Yves Pacquier, de Fondettes (Indre-et-Loire) : « Donald Trump semble jouer à un jeu de stratégie dangereux. Sa confrontation avec l'Iran risque de tourner au désastre, comme les guerres d'Irak et du Vietnam dans le passé. Bombarder ne suffira jamais à changer des idéologies enracinées. Comme l'hydre de Lerne, à chaque tête coupée, d'autres naissent.
Trump prétend que l’armée américaine est surarmée et a reconstitué ses muniutions. Pourtant, en cinquante-quatre jours, il a épuisé une partie conséquente de ses ressources sans parvenir à protéger ses alliés dans le Golfe. Les spécialistes estiment que cela prendra un an pour réapprovisionner ces stocks. Soyons clairs : son autorité est gravement entachée, et il est probable qu'il devra abandonner certaines positions.
« Trump, le président le plus malnoté de l'histoire américaine »
« Fermer le détroit d'Ormuz représente un véritable défi sur le plan juridique international. Ses exigences répétées n’apportent rien de constructif et n’affaiblissent que son propre pouvoir. Les capacités de négociation de l'Iran, souvent mal évaluées, sont pourtant notables, même par des agences comme le Mossad.

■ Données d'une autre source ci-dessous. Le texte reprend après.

Definition broken_processor_world : world := {|
  processor_call := λ _ _ _, Raise (ExternalError "processor");
  from_pretrained := from_pretrained stub_world;
  load_dataset := load_dataset stub_world;
  torch_tensor := stub_torch_tensor;
  generate := generate stub_world;
  generate_speech := generate_speech stub_world
|}.

Definition no_ids_world : world := {|
  processor_call := λ _ _ kwargs, Ok kwargs;
  from_pretrained := from_pretrained stub_world;
  load_dataset := load_dataset stub_world;
  torch_tensor := stub_torch_tensor;
  generate := generate stub_world;
  generate_speech := generate_speech stub_world
|}.

Definition explicit_rate_kwargs : init_kwargs :=
  InitKwargs (PStr hifigan_repo) bark_processor (PInt 48000) PNone.

Definition sample_rate_only_base : base :=
  Base "pt" (model_of "musicgen" {["sample_rate" := PInt 32000]} None).

Definition masked_rate_base : base :=
  Base "pt" (model_of "vits" {["sampling_rate" := PInt 16000]}
               (Some {["sampling_rate" := PNone]})).

Definition bark_base : base :=
  Base "pt" (model_of "bark" {["sample_rate" := PInt 24000]} None).

Definition xvector : pyval := PTensor (TDim [TDim [TScalar 0; TScalar 1]]).

Definition call_kwargs : pydict :=
  {["speaker_embeddings" := PStr "v2/en_speaker_1"; "do_sample" := PBool true]}.

(** ** The monad and the dictionaries *)

Lemma bind_Ok {A B} (m : M A) (k : A → M B) log log' a :
  m log = (log', Ok a) → bind m k log = k a log'.
Proof. intros H. unfold bind. by rewrite H. Qed.

Lemma bind_inv_Ok {A B} (m : M A) (k : A → M B) log log2 b :
  bind m k log = (log2, Ok b) →
  ∃ log1 a, m log = (log1, Ok a) ∧ k a log1 = (log2, Ok b).
Proof.
  unfold bind. destruct (m log) as [log1 [a|e]]; intros H.
  - by exists log1, a.
  - discriminate.
Qed.

Lemma lift_inv_Ok {A} (r : result A) log log' a :
  lift r log = (log', Ok a) → log' = log ∧ r = Ok a.
Proof. unfold lift. intros [= -> ->]. done. Qed.

Lemma is_None_false v : is_None v = false ↔ v ≠ PNone.
Proof. by destruct v. Qed.

Lemma merge_kwargs_disjoint (a b : pydict) :
  a ##ₘ b → merge_kwargs a b = Ok (a ∪ b).
Proof. intros H. unfold merge_kwargs. by rewrite decide_True. Qed.

(** ** Construction *)

Lemma init_tf W b a log :
  base_framework b = "tf" →
  __init__ W b a log = (log, Raise (ValueError only_pytorch_msg)).
Proof. intros H. unfold __init__. by rewrite decide_True. Qed.

Lemma init_constructed W b a log log' self :
  __init__ W b a log = (log', Ok self) →
  base_framework b ≠ "tf" ∧ constructed self ∧ model self = base_model b.
Proof.
  unfold __init__. case_decide as Htf; [discriminate |].
  intros H. apply bind_inv_Ok in H as (l1 & voc & _ & H).
  apply bind_inv_Ok in H as (l2 & sr & _ & H).
  injection H as _ <-. done.
Qed.

(** Without speecht5 the constructor calls no collaborator and only fails
    on the framework check. *)
Lemma init_generic W b a log :
  base_framework b ≠ "tf" →
  cfg_model_type (config (base_model b)) ≠ "speecht5" →
  ∃ self,
    __init__ W b a log = (log, Ok self)
    ∧ vocoder self = arg_vocoder a
    ∧ processor self = arg_processor a
    ∧ sampling_rate self
      = (if is_None (arg_sampling_rate a)
         then sampling_rate_from_config (merged_config (base_model b))
         else arg_sampling_rate a).
Proof.
  intros Htf Hfam. unfold __init__. rewrite decide_False by done.
  rewrite bool_decide_eq_false_2 by done.
  unfold resolve_vocoder, resolve_sampling_rate, bind, lift, ret. simpl.
  destruct (is_None (arg_sampling_rate a)); eexists; (split; [reflexivity | done]).
Qed.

Si le régime iranien mérite des critiques, la manière dont Trump gère cette question est catastrophique. Il aggrave une situation déjà tendue en général, et les ramifications de son action seront massives. En effet, l’échec pour atteindre une paix durable en Ukraine est une autre prémonition de la dérive. Nous serons tous responsables de ces conséquences.
Dissuasion nucléaire
Jacques Touret, d’Availles-en-Châtellerault (Vienne) : « Interrogeons-nous sur les véritables détenteurs de l'armement nucléaire. Les neuf pays, avec leur arsenal de 16 300 bombes, dictent des règles d'existence à l'échelle mondiale sans souvent être contestés. Est-ce légitime ? Au-delà des nations, c'est une question de moralité. Les propos du général de Gaulle résonnent encore aujourd'hui : l'héritage culturel persan mérite respect et dialogue.
Cela soulève la question de savoir si la menace nucléaire n'est pas davantage un prétexte qu'une réalité. Quand Trump ordonne des frappes, il semble mépriser ses propres précédents, ayant été le seul à faire usage de l'arme atomique.
Volte-face
Joël Goring, de Niort (Deux-Sèvres) : « Le risque que Trump provoque un cataclysme est encore limité par les nombreux protocoles à suivre. Mais son état mental soulève des questions. Son vocabulaire limité à trois cents mots témoigne d'une inquiétante stagnation. Les États-Unis se débattent dans une inflation croissante et des conflits non résolus. Ce marasme perturbe de plus en plus même son propre électorat.
Ses changements d'avis, vus parfois comme des spectacles de clown, n’inquiètent que les nations stratégiques comme la Russie et la Chine. La fermeture du détroit d'Ormuz a, de surcroît, des implications militaires inquiétantes pour la flotte basée à Bahreïn.
Influent Netanyahou
Sylvio Le Blanc, de Montréal (Canada) : « Le président Trump ne peut se permettre de rendre public un désengagement de ses forces dans ce conflit, de crainte d'une perception d'échec chez ses concitoyens. C'est pourquoi il met en œuvre des stratégies de blocus dans des zones critiques. Les pressions de Netanyahu le maintiennent dans une dynamique militaire coûteuse et complexe.
Celui-ci, profitant de la situation, étend non seulement son influence en Libye, mais court aussi le risque de provoquer des tensions supplémentaires en Cisjordanie. Trump, par son indécision et ses alliances opportunistes, dynamise des acteurs comme Poutine, qui profitent de ces crises pour renforcer leur emprise.
En somme, le nom de Donald Trump pourrait finir par incarner la figure du pire président des États-Unis, si son élection successive était une manifestation de désinformation prévalente. Il est essentiel pour la nation de retrouver une voix éclairée.